Give back, word for word, the lines in the listing below from the one holding "let clean := TrimSpace" down to the one holding "Fixpoint create_code (attempts", both ends included.
------ PROVIDED MATERIAL
(* ===== verification/DeviceFlow.v ===== *)
(** The device-code flow: backend/internal/auth/device.go, and the steps of the verification page
    (devicepage.go) that decide what a browser may do next. Scoped API tokens (apitokens.go, the scopes of
    model.go), and the sweep of expired rows (sweeper.go). *)
From S2P Require Import Prelude GoStd Snowflake Utf8 InviteCode Rows Chat.
From S2P Require Export AuthLogin AuthSessions.

Definition DeviceCodeTTL : Z := 20 * minute.
Definition DevicePollInterval : Z := 5 * second.
Definition maxDeviceNameLength : nat := 64.

(** ** Foreign text on a page *)

(** unicode.Cc as pieces of a string: the C0 controls, DEL and the C1 controls. *)
Definition is_control (piece : list Z) : bool :=
  match piece with
  | [b] => (b <? 32) || (b =? 127)
  | [194; b] => between 128 159 b
  | _ => false
  end.

(** U+202A to U+202E and U+2066 to U+2069. *)
Definition isBidiControl (piece : list Z) : bool :=
  match piece with
  | [226; 128; b] => between 170 174 b
  | [226; 129; b] => between 166 169 b
  | _ => false
  end.

Definition replacement : list Z := [239; 191; 189].

(** WriteRune of a rune [range] decoded: a byte that is no encoding comes back as the replacement rune. *)
Definition rewrite_piece (piece : list Z) : list Z :=
  match rune_size piece with Some _ => piece | None => replacement end.

Fixpoint sanitize_loop (removed : bool) (ps : list (list Z)) : list Z :=
  match ps with
  | [] => []
  | p :: ps =>
      if is_control p || isBidiControl p then
        if removed then sanitize_loop true ps else replacement ++ sanitize_loop true ps
      else rewrite_piece p ++ sanitize_loop false ps
  end.

Definition sanitizeForPage (s : string) (maxRunes : nat) : string :=
  let clean := TrimSpace (string_of (sanitize_loop false (pieces 0 [] (bytes_of (TrimSpace s))))) in
  string_of (concat (take maxRunes (pieces 0 [] (bytes_of clean)))).

Definition sanitizeDeviceName (name : string) : string := sanitizeForPage name maxDeviceNameLength.

(** ** The flow *)

(** An issued authorization, as the client sees it. *)
Record DeviceAuth := mkDeviceAuth {
  da_DeviceCode : string; da_UserCode : string; da_ExpiresAt : Z; da_Interval : Z
}.

Inductive DeviceDenyOutcome := DeviceDenyStopped | DeviceDenyRevoked | DeviceDenyTooLate.

(** What the page shows next: the form for a second factor, or the approval. *)
Inductive PageStep := AskFactor (token : string) | AskApproval (token : string).

Section device.
Context {digest : Digest} {citext : Citext} {out : Outside} (svc : Service).

(** The attempts left, counted down from three. *)
Fixpoint create_code (attempts : nat) (hash device name : string) (expires : Z)
    : AuthProc (string * DeviceCode) :=
  userCode ← random userCodeLength;
  id ← nextID;
  created ← try (db (CreateDeviceCode id hash userCode device (sanitizeDeviceName name) expires));
  match created, attempts with
  | inr row, _ => mret (userCode, row)
  | inl EUserCodeTaken, S ((S _) as left) => create_code left hash device name expires
  | inl e, _ => fail e
  end.

Definition StartDeviceAuth (deviceID deviceName : string) : AuthProc DeviceAuth :=
  deviceID ← pure (normalizeDeviceID deviceID);
  token ← drawing GenerateDeviceCode;
  n ← now;
  created ← create_code 3 token.2 deviceID deviceName (n + DeviceCodeTTL);
  mret (mkDeviceAuth token.1 (FormatUserCode created.1) (dc_expires created.2) DevicePollInterval).

Definition RedeemDeviceCode (rawCode : string) (ip : option string) : AuthProc TokenPair :=
  match ParseDeviceCode rawCode with
  | None => fail EDeviceCodeExpired
  | Some hash =>
      polled ← db (no_rows_as EDeviceCodeExpired (PollDeviceCode hash DevicePollInterval));
      fail_if polled.2 EDeviceSlowDown;;
      fail_if (negb (unset (dc_denied polled.1))) EDeviceAccessDenied;;
      fail_if (unset (dc_user polled.1)) EDeviceAuthorizationPending;;
      token ← drawing GenerateRefreshToken;
      sessionID ← nextID;
      userID ← tx (fun env =>
        row ← no_rows_as EDeviceCodeExpired (ConsumeDeviceCode hash);
        let userID := default 0 (dc_user row.2) in
        writeSession svc env sessionID userID (dc_device row.2) (dc_name row.2) ip token.2;;
        mret userID);
      issuePair userID sessionID token.1
  end.

Definition LookUpDeviceCode (rawUserCode : list Z) : AuthProc (string * (Z * DeviceCode)) :=
  match ParseUserCode rawUserCode with
  | None => fail EDeviceUserCode
  | Some code =>
      row ← db (no_rows_as EDeviceUserCode (GetDeviceCodeByUserCode code));
      mret (code, row)
  end.

Definition deviceCodeByID (id : Z) : AuthProc DeviceCode :=
  db (no_rows_as EDeviceUserCode (GetDeviceCodeByID id)).

Definition ApproveDeviceAuthorization (codeID userID : Z) : AuthProc unit :=
  db (no_rows_as EDeviceUserCode (ApproveDeviceCode codeID userID));;
  mret tt.

Definition DenyDeviceAuthorization (codeID userID : Z) : AuthProc DeviceDenyOutcome :=
  denied ← try (db (DenyDeviceCode codeID));
  match denied with
  | inr _ => mret DeviceDenyStopped
  | inl ENoRows =>
      revoked ← try (db (RevokeApprovedDeviceCode codeID userID));
      match revoked with
      | inr _ => mret DeviceDenyRevoked
      | inl ENoRows => mret DeviceDenyTooLate
      | inl e => fail e
      end
  | inl e => fail e
  end.

(** ** The verification page: the token each step hands the browser *)

Definition parse_continuation (raw want : string) : AuthProc DeviceContinuation :=
  n ← now;
  pure (parseDeviceToken n raw want).

Definition renderDeviceApproval (codeID userID : Z) (proof : factorProof) : AuthProc PageStep :=
  row ← deviceCodeByID codeID;
  token ← issueDeviceApprovalToken codeID (dc_code row) userID proof;
  mret (AskApproval token).

Definition renderDeviceFactor (codeID userID : Z) : AuthProc PageStep :=
  row ← deviceCodeByID codeID;
  token ← issueDeviceFactorToken codeID (dc_code row) userID;
  mret (AskFactor token).

Definition continueToApproval (codeID userID : Z) : AuthProc PageStep :=
  satisfied ← try (factorSatisfied userID);
  match satisfied with
  | inl ETwoFactorRequired => renderDeviceFactor codeID userID
  | inl e => fail e
  | inr proof => renderDeviceApproval codeID userID proof
  end.

(** The code typed; the entry token. *)
Definition devicePageEntry (rawUserCode : list Z) : AuthProc string :=
  found ← LookUpDeviceCode rawUserCode;
  issueDeviceEntryToken found.2.1 found.1.

Definition devicePageSignIn (rawToken email password : string) : AuthProc PageStep :=
  entry ← parse_continuation rawToken deviceEntryTokenType;
  user ← verifyCredentials svc email password;
  continueToApproval (dcn_code_id entry) user.1.

Definition devicePageFactor (rawToken : string) (code : list Z) : AuthProc PageStep :=
  pending ← parse_continuation rawToken deviceFactorTokenType;
  proof ← proveFactor (dcn_user pending) code;
  renderDeviceApproval (dcn_code_id pending) (dcn_user pending) proof.

(** The decision: [None] is an approval. *)
Definition devicePageApprove (rawToken : string) (approve : bool) : AuthProc (option DeviceDenyOutcome) :=
  approval ← parse_continuation rawToken deviceApprovalTokenType;
  if approve then
    ApproveDeviceAuthorization (dcn_code_id approval) (dcn_user approval);;
    mret None
  else
    outcome ← DenyDeviceAuthorization (dcn_code_id approval) (dcn_user approval);
    mret (Some outcome).
End device.

(** ** API tokens and the sweep *)

Definition AllScopes : list string :=
  ["identify"; "guilds.read"; "guilds.write"; "guilds.audit"; "messages.read"; "messages.write";
   "messages.moderate"; "messages.audit"; "reports.write"; "reports.moderate"; "tags.read"; "tags.write"].

Definition ValidScope (s : string) : bool := bool_decide (s ∈ AllScopes).

Definition MaxAPITokenNameLength : Z := 100.
Definition apiTokenTouchInterval : Z := 5 * minute.
Definition sessionSweepBatch : nat := 5000.

(** The loop over the scopes asked for: unknown ones are refused, repeats dropped. *)
Fixpoint mint_scopes (seen : list string) (scopes : list string) : Err + list string :=
  match scopes with
  | [] => inr []
  | s :: scopes =>
      if negb (ValidScope s) then inl EUnknownScope
      else if bool_decide (s ∈ seen) then mint_scopes seen scopes
      else match mint_scopes (s :: seen) scopes with inl e => inl e | inr l => inr (s :: l) end
  end.

(** SweepResult, of the tables modelled. *)
Record SweepResult := mkSweepResult {
  sw_ResetTokens : Z; sw_ExchangeCodes : Z; sw_VerificationTokens : Z; sw_DeviceCodes : Z; sw_Sessions : Z
}.

Section apitokens.
Context {digest : Digest} {citext : Citext} {out : Outside} (svc : Service).

Definition MintAPIToken (userID : Z) (name : string) (scopes : list string) : AuthProc (Z * ApiToken * string) :=
  let name := TrimSpace name in
  fail_if (name =? "")%string EInvalidTokenName;;
  fail_if (MaxAPITokenNameLength <? Z.of_nat (String.length name)) EInvalidTokenName;;
  scopes ← pure (mint_scopes [] scopes);
  token ← drawing GenerateAPIToken;
  id ← nextID;
  row ← db (CreateAPIToken id userID name token.2 scopes);
  mret (id, row, token.1).

Definition ListAPITokens (userID : Z) : AuthProc (list (Z * ApiToken)) := db (ListAPITokensForUser userID).

Definition RevokeAPITokenOf (userID tokenID : Z) : AuthProc unit :=
  db (no_rows_as ENotFound (RevokeAPIToken tokenID userID));;
  mret tt.

Definition AuthenticateAPIToken (raw : string) : AuthProc Actor :=
  match ParseAPIToken raw with
  | None => fail EInvalidToken
  | Some hash =>
      row ← db (no_rows_as EInvalidToken (GetActiveAPITokenByHash hash));
      let '(id, token) := row in
      n ← now;
      (if match tok_used token with None => true | Some u => apiTokenTouchInterval <=? n - u end
       then try (db (TouchAPIToken id));; mret tt
       else mret tt);;
      mret (mkActor ActorAPIToken (tok_user token) 0 id (tok_scopes token))
  end.

(** ** The sweep *)

(** The batches, at most [rounds] of them; out of rounds the loop is still going, or the context ended. *)
Fixpoint sweep_sessions (rounds : nat) (total : Z) : AuthProc Z :=
  match rounds with
  | O => fail EBlocked
  | S rounds =>
      n ← db (DeleteExpiredSessions sessionSweepBatch);
      if n <? Z.of_nat sessionSweepBatch then mret (total + n) else sweep_sessions rounds (total + n)
  end.

Definition SweepExpired (rounds : nat) : AuthProc SweepResult :=
  resets ← db DeleteExpiredPasswordResetTokens;
  exchange ← db DeleteExpiredOAuthExchangeCodes;
  verification ← db DeleteExpiredEmailVerificationTokens;
  devices ← db DeleteExpiredDeviceCodes;
  sessions ← sweep_sessions rounds 0;
  mret (mkSweepResult resets exchange verification devices sessions).
End apitokens.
------------
### [RESULT OF THIS TASK]
  let clean := TrimSpace (string_of (sanitize_loop false (pieces 0 [] (bytes_of (TrimSpace s))))) in
  string_of (concat (take maxRunes (pieces 0 [] (bytes_of clean)))).

Definition sanitizeDeviceName (name : string) : string := sanitizeForPage name maxDeviceNameLength.

(** ** The flow *)

(** An issued authorization, as the client sees it. *)
Record DeviceAuth := mkDeviceAuth {
  da_DeviceCode : string; da_UserCode : string; da_ExpiresAt : Z; da_Interval : Z
}.

Inductive DeviceDenyOutcome := DeviceDenyStopped | DeviceDenyRevoked | DeviceDenyTooLate.

(** What the page shows next: the form for a second factor, or the approval. *)
Inductive PageStep := AskFactor (token : string) | AskApproval (token : string).

Section device.
Context {digest : Digest} {citext : Citext} {out : Outside} (svc : Service).

(** The attempts left, counted down from three. *)
Fixpoint create_code (attempts : nat) (hash device name : string) (expires : Z)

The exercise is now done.